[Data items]

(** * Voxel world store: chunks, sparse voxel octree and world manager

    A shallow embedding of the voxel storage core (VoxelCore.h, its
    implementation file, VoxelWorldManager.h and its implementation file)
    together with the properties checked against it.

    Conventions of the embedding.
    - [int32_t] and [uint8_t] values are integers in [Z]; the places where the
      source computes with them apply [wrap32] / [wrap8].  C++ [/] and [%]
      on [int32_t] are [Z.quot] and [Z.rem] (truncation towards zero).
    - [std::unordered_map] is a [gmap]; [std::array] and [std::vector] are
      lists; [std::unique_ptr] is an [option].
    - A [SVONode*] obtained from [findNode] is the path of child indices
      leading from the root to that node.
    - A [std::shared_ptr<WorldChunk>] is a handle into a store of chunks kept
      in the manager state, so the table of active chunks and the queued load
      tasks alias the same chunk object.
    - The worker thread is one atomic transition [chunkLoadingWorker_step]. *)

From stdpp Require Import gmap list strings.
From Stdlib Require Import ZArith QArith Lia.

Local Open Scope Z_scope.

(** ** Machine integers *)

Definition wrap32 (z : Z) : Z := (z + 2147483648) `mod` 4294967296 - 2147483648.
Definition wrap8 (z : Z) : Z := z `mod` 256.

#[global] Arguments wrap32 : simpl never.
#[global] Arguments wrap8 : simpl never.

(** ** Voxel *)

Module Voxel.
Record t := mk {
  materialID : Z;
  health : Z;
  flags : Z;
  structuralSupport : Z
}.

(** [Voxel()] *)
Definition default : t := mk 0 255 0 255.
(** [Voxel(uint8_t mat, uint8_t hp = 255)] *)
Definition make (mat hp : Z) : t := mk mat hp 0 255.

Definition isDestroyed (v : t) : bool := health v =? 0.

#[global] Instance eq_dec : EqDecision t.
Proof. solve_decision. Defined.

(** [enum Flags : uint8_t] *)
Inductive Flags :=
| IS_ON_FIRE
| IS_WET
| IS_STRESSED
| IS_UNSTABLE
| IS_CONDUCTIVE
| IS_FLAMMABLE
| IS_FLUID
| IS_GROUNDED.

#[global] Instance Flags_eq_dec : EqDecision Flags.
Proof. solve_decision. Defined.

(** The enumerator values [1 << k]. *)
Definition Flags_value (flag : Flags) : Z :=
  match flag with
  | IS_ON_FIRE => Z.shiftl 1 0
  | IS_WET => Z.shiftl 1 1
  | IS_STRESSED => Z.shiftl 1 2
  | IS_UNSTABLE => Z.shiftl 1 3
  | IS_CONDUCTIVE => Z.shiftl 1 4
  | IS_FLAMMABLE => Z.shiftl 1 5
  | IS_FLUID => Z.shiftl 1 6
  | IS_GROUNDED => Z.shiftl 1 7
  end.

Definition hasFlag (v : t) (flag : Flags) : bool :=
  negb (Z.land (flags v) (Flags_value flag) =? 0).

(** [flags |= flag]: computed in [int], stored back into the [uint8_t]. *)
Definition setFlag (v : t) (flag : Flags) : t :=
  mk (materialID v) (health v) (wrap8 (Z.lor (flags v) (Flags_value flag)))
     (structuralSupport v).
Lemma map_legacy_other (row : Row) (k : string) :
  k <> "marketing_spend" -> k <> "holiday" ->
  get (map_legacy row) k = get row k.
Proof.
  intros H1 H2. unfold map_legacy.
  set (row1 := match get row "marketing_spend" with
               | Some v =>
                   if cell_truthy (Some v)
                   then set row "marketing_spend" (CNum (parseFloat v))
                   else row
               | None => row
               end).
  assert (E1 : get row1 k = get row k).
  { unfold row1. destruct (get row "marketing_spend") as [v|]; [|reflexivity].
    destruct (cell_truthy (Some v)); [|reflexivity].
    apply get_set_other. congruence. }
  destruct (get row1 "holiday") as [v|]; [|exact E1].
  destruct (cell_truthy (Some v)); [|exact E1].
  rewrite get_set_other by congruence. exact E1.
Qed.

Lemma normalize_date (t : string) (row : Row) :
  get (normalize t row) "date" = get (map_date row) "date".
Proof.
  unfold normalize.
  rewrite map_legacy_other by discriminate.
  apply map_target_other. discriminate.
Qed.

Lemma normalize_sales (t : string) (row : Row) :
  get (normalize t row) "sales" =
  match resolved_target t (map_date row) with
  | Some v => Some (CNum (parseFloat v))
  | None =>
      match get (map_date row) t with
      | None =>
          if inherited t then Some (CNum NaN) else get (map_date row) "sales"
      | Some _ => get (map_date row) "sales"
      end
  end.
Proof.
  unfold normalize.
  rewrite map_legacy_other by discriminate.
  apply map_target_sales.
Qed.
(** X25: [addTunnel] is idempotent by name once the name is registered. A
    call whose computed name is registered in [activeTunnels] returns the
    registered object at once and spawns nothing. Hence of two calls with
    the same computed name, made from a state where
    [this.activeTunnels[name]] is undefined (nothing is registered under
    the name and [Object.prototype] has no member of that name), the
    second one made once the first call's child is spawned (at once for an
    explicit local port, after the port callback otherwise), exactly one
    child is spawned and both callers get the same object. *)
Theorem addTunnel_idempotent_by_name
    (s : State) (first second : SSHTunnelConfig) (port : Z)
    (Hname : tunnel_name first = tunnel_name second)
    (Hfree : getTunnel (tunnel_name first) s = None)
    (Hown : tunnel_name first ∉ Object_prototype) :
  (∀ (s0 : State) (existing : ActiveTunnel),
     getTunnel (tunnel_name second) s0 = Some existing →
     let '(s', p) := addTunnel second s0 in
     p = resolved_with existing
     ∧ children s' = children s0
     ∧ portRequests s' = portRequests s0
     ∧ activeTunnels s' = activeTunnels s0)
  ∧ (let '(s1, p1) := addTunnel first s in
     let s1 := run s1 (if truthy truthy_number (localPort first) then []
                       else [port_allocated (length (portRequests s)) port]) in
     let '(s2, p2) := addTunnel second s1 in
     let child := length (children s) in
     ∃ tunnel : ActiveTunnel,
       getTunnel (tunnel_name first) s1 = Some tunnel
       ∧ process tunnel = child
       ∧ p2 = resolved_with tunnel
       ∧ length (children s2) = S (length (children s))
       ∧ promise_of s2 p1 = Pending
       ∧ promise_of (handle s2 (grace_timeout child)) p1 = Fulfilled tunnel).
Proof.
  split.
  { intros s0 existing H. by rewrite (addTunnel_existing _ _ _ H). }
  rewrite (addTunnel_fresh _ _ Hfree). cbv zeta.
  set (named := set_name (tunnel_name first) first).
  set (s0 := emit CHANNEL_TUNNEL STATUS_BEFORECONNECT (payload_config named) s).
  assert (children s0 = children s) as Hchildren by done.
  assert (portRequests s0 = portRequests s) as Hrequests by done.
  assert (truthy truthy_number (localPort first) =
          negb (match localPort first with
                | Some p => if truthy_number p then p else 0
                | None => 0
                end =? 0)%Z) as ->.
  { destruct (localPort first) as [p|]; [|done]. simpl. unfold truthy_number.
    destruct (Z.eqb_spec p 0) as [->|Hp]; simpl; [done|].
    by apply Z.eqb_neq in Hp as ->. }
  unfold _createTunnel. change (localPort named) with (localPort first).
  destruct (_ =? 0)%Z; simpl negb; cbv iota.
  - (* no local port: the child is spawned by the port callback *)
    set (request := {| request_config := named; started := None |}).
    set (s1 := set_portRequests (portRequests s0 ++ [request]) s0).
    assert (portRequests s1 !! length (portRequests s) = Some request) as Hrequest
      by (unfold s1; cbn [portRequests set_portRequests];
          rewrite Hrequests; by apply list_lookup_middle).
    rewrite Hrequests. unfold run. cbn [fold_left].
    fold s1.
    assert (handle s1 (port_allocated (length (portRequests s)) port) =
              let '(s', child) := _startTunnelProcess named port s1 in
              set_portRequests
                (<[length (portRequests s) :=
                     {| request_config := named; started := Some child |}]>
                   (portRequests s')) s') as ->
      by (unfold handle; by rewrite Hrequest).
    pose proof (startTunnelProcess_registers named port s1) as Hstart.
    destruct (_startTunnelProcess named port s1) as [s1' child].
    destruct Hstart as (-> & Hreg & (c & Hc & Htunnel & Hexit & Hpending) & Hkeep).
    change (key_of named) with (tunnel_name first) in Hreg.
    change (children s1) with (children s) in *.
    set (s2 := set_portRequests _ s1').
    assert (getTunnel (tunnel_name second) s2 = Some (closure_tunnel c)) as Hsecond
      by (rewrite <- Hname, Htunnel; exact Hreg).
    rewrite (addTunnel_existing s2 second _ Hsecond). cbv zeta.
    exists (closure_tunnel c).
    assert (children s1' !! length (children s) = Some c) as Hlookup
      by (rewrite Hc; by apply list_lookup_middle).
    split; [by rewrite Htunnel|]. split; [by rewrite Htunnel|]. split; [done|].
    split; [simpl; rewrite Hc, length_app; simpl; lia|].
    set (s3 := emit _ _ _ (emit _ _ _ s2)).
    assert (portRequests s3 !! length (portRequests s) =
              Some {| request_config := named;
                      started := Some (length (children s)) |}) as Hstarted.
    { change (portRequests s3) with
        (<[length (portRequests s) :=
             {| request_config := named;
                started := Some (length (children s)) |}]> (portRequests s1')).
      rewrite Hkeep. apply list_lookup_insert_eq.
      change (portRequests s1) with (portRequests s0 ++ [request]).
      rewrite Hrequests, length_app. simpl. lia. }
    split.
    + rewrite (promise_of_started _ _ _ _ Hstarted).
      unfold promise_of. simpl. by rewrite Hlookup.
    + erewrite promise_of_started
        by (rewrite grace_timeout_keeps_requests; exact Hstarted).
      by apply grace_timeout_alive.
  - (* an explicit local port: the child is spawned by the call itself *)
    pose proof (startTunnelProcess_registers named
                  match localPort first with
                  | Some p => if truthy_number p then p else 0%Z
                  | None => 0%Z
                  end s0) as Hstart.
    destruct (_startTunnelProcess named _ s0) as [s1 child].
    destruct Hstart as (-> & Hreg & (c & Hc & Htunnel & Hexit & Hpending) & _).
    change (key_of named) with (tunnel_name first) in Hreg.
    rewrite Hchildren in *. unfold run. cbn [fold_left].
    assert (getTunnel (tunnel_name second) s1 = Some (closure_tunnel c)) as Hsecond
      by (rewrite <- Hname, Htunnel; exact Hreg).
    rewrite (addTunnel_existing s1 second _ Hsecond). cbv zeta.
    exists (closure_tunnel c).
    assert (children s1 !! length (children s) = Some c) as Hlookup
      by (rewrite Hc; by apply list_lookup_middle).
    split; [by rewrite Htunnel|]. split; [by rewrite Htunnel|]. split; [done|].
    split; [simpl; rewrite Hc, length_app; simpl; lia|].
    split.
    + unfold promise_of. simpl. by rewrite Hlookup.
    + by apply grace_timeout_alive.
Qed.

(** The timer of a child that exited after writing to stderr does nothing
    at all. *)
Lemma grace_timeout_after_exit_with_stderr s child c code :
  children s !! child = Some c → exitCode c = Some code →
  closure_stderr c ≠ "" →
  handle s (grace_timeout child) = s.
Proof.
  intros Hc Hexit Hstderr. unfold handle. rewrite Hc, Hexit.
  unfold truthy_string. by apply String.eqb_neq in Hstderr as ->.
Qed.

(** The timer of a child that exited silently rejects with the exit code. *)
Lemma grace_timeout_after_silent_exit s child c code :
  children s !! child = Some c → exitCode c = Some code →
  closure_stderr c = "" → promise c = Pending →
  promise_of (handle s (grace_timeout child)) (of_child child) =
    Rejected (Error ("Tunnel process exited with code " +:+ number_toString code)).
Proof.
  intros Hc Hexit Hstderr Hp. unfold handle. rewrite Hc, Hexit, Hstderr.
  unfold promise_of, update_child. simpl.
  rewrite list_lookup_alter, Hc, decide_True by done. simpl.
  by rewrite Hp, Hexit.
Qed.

## Action item
Check each line of the records above for "Hfree", and copy those that have it.

## Answer space
    (Hfree : getTunnel (tunnel_name first) s = None)
  rewrite (addTunnel_fresh _ _ Hfree). cbv zeta.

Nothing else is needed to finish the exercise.